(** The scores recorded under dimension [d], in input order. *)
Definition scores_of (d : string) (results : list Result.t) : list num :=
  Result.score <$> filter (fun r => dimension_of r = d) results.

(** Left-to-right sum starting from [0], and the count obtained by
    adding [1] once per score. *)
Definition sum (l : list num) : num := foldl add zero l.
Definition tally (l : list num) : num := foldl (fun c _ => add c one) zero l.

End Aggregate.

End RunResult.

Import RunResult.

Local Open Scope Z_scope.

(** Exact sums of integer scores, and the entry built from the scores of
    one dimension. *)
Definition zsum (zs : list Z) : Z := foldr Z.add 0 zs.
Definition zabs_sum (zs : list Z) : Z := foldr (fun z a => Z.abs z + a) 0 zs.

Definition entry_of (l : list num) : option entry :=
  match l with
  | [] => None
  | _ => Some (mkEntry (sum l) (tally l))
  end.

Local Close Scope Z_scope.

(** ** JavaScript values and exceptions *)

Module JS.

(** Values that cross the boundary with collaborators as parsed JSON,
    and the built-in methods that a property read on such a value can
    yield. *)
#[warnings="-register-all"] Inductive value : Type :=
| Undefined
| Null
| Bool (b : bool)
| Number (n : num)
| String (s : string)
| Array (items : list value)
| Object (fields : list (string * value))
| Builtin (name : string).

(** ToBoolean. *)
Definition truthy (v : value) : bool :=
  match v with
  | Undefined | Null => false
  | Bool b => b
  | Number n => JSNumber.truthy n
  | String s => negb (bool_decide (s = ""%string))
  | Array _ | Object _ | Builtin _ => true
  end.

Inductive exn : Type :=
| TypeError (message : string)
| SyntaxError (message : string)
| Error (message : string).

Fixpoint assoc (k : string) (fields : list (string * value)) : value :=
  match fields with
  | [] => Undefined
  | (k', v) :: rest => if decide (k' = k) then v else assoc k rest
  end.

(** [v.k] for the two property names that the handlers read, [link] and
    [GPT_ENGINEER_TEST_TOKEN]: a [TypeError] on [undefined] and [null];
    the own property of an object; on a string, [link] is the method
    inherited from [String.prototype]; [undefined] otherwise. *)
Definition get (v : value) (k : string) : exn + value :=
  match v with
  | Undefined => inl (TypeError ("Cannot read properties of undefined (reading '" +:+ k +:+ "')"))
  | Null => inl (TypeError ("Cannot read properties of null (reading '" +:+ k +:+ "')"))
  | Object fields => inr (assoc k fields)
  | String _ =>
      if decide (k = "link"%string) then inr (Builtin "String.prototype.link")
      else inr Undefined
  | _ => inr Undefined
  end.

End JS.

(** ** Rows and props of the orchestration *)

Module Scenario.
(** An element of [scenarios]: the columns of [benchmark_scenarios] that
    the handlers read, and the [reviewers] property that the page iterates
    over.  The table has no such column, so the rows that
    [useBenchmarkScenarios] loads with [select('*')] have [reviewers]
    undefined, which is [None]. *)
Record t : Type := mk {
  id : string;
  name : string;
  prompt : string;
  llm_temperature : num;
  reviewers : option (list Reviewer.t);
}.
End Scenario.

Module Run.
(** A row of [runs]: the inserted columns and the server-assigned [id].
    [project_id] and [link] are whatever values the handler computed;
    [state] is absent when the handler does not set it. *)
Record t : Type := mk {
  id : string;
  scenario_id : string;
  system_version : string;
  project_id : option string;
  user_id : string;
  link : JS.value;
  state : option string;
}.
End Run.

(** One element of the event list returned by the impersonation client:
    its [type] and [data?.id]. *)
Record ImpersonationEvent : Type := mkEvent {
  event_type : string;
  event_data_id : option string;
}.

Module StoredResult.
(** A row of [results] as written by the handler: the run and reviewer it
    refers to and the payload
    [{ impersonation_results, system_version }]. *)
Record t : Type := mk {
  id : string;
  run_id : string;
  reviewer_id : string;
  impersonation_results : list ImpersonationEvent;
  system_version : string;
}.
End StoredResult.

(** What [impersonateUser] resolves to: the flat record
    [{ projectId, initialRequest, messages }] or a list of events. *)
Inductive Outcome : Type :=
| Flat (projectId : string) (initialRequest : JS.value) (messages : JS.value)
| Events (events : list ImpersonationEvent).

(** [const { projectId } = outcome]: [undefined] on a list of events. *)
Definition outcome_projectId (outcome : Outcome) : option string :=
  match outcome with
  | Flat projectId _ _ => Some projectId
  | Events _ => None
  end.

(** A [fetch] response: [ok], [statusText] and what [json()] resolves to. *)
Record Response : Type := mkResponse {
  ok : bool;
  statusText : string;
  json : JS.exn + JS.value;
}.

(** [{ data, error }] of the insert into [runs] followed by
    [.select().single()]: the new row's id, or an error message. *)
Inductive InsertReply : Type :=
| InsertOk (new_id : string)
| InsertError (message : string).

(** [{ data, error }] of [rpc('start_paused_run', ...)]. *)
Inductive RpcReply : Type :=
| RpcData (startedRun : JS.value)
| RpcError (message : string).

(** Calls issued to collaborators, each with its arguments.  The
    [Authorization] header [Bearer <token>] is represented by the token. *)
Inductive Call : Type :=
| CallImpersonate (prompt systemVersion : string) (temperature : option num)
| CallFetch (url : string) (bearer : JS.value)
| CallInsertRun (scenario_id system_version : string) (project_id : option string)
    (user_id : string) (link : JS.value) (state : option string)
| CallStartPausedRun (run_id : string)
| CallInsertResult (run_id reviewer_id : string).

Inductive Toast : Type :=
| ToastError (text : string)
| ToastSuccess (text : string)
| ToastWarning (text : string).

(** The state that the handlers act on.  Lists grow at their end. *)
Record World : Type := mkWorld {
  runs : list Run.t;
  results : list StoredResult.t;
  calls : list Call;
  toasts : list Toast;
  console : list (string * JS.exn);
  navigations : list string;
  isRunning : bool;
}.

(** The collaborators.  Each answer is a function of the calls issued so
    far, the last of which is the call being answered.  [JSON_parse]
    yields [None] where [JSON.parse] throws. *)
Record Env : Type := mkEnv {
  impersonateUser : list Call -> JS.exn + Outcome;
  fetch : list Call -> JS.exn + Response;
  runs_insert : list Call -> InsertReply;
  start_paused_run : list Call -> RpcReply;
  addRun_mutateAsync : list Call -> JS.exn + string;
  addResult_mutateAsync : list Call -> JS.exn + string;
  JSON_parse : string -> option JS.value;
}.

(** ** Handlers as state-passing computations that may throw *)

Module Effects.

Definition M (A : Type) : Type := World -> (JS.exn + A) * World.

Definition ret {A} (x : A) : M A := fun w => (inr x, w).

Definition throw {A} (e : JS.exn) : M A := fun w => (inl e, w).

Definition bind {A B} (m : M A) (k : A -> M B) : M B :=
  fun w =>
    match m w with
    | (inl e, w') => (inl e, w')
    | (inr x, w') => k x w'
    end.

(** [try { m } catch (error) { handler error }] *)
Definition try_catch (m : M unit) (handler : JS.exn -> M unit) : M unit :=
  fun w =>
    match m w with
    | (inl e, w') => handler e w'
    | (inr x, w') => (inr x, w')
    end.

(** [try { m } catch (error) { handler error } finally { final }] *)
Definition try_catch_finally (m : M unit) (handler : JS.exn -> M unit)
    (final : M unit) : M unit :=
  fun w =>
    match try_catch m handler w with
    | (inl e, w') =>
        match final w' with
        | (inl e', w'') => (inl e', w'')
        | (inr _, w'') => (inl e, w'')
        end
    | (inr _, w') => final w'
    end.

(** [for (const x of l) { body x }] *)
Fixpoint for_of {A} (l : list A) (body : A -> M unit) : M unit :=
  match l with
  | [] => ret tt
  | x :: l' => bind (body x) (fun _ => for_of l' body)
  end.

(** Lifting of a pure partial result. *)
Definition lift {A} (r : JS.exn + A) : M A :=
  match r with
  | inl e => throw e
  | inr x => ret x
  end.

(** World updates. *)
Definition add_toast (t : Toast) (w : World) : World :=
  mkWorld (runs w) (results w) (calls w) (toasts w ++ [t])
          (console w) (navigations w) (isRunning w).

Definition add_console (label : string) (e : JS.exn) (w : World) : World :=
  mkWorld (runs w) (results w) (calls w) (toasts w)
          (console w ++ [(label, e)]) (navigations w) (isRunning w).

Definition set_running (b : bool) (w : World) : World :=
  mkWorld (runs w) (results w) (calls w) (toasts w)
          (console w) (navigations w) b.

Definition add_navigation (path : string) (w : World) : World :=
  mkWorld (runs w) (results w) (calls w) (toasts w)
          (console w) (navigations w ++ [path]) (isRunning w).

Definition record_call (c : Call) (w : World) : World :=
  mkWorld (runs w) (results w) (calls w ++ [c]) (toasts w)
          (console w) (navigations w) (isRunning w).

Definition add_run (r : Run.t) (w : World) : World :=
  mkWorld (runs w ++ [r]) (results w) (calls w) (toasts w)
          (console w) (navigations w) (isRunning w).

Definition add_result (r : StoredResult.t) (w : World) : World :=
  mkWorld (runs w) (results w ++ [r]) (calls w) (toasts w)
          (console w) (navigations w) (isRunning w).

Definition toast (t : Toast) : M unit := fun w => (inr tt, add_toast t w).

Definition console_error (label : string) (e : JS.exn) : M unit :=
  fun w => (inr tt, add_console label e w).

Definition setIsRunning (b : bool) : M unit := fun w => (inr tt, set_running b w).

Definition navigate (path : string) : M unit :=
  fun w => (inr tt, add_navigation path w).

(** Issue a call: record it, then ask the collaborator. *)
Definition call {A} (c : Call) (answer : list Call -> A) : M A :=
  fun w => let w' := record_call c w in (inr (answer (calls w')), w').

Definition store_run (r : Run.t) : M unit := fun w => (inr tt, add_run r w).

━━━━━━━━━━

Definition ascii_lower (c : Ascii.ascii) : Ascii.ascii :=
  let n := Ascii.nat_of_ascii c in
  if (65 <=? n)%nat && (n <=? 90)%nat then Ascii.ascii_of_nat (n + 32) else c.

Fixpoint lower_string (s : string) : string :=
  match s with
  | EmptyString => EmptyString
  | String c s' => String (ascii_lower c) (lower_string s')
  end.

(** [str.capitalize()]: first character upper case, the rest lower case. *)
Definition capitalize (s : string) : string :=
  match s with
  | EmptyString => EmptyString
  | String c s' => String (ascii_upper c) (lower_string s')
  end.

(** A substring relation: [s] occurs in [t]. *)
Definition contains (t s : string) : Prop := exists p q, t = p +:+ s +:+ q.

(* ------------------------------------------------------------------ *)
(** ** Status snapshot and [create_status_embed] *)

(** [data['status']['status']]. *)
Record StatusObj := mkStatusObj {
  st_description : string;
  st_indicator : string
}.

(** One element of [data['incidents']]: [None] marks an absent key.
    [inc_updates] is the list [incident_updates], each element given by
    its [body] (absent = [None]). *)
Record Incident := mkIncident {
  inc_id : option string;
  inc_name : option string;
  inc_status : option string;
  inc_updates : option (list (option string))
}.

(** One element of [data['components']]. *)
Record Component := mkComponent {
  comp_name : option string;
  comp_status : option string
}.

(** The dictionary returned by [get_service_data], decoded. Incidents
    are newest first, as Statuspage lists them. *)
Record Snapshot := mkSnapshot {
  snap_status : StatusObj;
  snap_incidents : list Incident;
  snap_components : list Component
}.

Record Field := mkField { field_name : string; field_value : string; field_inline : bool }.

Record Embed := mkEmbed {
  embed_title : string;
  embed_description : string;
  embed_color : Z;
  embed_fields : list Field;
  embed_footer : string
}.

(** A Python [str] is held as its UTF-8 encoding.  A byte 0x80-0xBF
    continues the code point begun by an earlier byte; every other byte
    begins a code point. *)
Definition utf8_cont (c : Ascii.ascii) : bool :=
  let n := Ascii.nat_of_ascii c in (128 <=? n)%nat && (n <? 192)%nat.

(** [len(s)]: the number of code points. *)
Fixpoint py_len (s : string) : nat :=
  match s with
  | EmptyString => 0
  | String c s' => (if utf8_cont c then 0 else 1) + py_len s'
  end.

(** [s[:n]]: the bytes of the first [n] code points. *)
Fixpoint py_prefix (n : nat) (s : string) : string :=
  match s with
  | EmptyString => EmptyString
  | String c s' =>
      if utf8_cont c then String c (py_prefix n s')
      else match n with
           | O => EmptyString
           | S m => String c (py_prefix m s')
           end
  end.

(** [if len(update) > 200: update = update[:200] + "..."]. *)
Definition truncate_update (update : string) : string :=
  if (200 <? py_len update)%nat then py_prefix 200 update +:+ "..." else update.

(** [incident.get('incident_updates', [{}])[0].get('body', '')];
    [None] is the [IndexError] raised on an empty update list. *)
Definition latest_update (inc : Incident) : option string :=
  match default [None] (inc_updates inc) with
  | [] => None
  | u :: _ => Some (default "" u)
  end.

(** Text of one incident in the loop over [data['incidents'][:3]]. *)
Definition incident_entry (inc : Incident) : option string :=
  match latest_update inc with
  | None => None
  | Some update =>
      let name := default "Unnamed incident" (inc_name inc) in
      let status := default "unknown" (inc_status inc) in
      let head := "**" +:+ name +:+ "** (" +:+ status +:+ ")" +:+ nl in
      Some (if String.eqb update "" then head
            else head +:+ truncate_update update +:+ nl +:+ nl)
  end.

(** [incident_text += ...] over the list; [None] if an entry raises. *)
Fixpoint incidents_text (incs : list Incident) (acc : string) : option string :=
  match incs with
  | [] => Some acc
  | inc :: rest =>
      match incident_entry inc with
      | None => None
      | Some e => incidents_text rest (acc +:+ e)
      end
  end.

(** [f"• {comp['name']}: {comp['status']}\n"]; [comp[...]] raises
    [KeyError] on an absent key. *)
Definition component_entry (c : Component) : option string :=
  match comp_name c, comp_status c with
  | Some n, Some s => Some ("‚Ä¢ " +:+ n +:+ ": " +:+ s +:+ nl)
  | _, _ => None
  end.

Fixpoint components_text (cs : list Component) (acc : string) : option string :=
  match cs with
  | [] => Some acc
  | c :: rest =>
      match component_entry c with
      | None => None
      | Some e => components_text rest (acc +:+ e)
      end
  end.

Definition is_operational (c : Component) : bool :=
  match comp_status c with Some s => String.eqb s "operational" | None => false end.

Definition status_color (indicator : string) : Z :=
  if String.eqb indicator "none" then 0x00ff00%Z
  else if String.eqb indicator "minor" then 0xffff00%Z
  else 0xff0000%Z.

━━━━━━━━━━

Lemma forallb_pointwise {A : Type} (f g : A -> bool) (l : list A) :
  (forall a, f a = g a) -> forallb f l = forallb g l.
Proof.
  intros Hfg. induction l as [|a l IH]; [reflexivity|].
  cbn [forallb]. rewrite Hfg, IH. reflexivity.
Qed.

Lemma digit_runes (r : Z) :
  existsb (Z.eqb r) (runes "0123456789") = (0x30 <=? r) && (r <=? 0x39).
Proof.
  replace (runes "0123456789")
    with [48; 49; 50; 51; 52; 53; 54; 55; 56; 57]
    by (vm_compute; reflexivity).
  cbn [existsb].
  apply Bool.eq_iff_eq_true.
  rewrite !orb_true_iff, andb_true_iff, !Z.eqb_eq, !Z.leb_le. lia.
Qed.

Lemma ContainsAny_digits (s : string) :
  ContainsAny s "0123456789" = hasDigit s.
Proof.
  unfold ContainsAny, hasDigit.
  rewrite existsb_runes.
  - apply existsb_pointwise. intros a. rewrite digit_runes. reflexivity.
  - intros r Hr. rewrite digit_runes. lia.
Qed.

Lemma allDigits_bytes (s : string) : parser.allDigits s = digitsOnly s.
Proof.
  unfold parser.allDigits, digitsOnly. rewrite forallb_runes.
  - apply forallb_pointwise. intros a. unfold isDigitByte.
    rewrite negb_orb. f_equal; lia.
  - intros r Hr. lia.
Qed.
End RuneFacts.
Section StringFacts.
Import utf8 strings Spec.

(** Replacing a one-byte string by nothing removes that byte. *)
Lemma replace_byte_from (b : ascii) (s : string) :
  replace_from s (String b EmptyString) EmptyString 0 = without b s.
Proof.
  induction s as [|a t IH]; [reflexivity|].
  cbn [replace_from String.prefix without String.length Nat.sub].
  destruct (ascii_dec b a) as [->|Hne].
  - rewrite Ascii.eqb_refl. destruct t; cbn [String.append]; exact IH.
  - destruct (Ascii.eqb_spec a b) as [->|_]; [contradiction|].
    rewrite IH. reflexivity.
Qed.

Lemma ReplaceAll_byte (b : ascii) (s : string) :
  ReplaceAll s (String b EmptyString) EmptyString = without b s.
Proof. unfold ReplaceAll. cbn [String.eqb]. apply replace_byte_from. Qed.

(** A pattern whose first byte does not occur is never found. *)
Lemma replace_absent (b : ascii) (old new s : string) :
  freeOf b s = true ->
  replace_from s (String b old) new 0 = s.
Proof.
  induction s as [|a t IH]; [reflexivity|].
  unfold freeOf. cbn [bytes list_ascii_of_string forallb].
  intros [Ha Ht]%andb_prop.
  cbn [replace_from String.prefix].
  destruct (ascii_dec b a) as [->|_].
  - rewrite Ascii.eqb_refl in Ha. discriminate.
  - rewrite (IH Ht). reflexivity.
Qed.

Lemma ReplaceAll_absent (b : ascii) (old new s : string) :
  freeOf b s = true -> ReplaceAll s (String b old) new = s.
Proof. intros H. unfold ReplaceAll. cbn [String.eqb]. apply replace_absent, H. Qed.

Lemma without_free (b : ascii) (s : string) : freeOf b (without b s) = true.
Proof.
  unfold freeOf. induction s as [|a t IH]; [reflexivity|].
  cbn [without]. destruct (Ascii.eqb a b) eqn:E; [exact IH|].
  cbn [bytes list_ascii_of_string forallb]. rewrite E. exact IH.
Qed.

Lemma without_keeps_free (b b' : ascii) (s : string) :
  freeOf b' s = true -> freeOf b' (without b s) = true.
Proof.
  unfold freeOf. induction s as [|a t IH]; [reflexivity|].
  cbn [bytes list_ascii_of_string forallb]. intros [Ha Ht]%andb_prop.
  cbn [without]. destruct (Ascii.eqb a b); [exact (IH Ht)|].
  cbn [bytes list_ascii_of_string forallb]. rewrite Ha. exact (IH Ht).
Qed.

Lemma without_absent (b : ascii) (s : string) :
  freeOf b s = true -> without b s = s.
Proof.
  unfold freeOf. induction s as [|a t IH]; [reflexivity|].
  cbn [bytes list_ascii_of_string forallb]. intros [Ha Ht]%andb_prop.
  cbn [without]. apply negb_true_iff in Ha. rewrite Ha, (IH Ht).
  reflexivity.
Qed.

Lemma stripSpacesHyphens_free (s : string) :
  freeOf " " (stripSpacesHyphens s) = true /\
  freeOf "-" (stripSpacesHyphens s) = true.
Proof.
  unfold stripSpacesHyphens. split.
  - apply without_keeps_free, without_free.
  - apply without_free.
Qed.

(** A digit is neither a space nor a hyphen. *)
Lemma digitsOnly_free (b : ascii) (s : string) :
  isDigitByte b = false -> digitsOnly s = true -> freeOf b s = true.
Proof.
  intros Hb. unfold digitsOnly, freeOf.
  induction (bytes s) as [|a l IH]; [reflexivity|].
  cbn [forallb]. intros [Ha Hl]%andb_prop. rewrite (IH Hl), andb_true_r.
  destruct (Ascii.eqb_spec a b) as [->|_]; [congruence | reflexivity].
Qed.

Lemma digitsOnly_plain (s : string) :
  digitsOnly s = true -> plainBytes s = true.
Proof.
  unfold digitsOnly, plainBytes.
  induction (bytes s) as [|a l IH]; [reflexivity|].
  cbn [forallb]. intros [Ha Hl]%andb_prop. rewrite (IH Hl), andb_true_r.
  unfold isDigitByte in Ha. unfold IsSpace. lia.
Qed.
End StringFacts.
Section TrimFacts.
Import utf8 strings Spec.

━━━━━━━━━━

ASSIGNMENT → Of the lines above, extract only those from the line with "(** The scores" to the line with "Definition tally (l", both included, exactly as written.

EXERCISE RESULT →
(** The scores recorded under dimension [d], in input order. *)
Definition scores_of (d : string) (results : list Result.t) : list num :=
  Result.score <$> filter (fun r => dimension_of r = d) results.

(** Left-to-right sum starting from [0], and the count obtained by
    adding [1] once per score. *)
Definition sum (l : list num) : num := foldl add zero l.
Definition tally (l : list num) : num := foldl (fun c _ => add c one) zero l.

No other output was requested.